**RECORDS TO USE**:
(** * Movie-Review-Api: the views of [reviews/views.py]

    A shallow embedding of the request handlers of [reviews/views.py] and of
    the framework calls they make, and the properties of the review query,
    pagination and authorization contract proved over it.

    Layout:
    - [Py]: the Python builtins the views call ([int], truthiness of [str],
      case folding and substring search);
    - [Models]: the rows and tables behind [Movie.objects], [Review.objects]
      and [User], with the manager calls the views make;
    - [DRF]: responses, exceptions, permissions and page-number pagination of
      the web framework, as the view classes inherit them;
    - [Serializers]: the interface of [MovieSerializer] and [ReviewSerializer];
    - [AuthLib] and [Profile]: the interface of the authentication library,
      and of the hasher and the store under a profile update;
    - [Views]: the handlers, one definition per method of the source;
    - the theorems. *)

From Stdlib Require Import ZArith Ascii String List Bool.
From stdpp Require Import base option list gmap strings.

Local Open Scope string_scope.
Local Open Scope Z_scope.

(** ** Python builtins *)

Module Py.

**PROBLEM TO WORK ON**:
In the listing above, transcribe exactly everything from the line containing "the framework calls" down to the line containing "case folding and substring search);", including both and nothing more.

**TASK SOLUTION**:
    the framework calls they make, and the properties of the review query,
    pagination and authorization contract proved over it.

    Layout:
    - [Py]: the Python builtins the views call ([int], truthiness of [str],
      case folding and substring search);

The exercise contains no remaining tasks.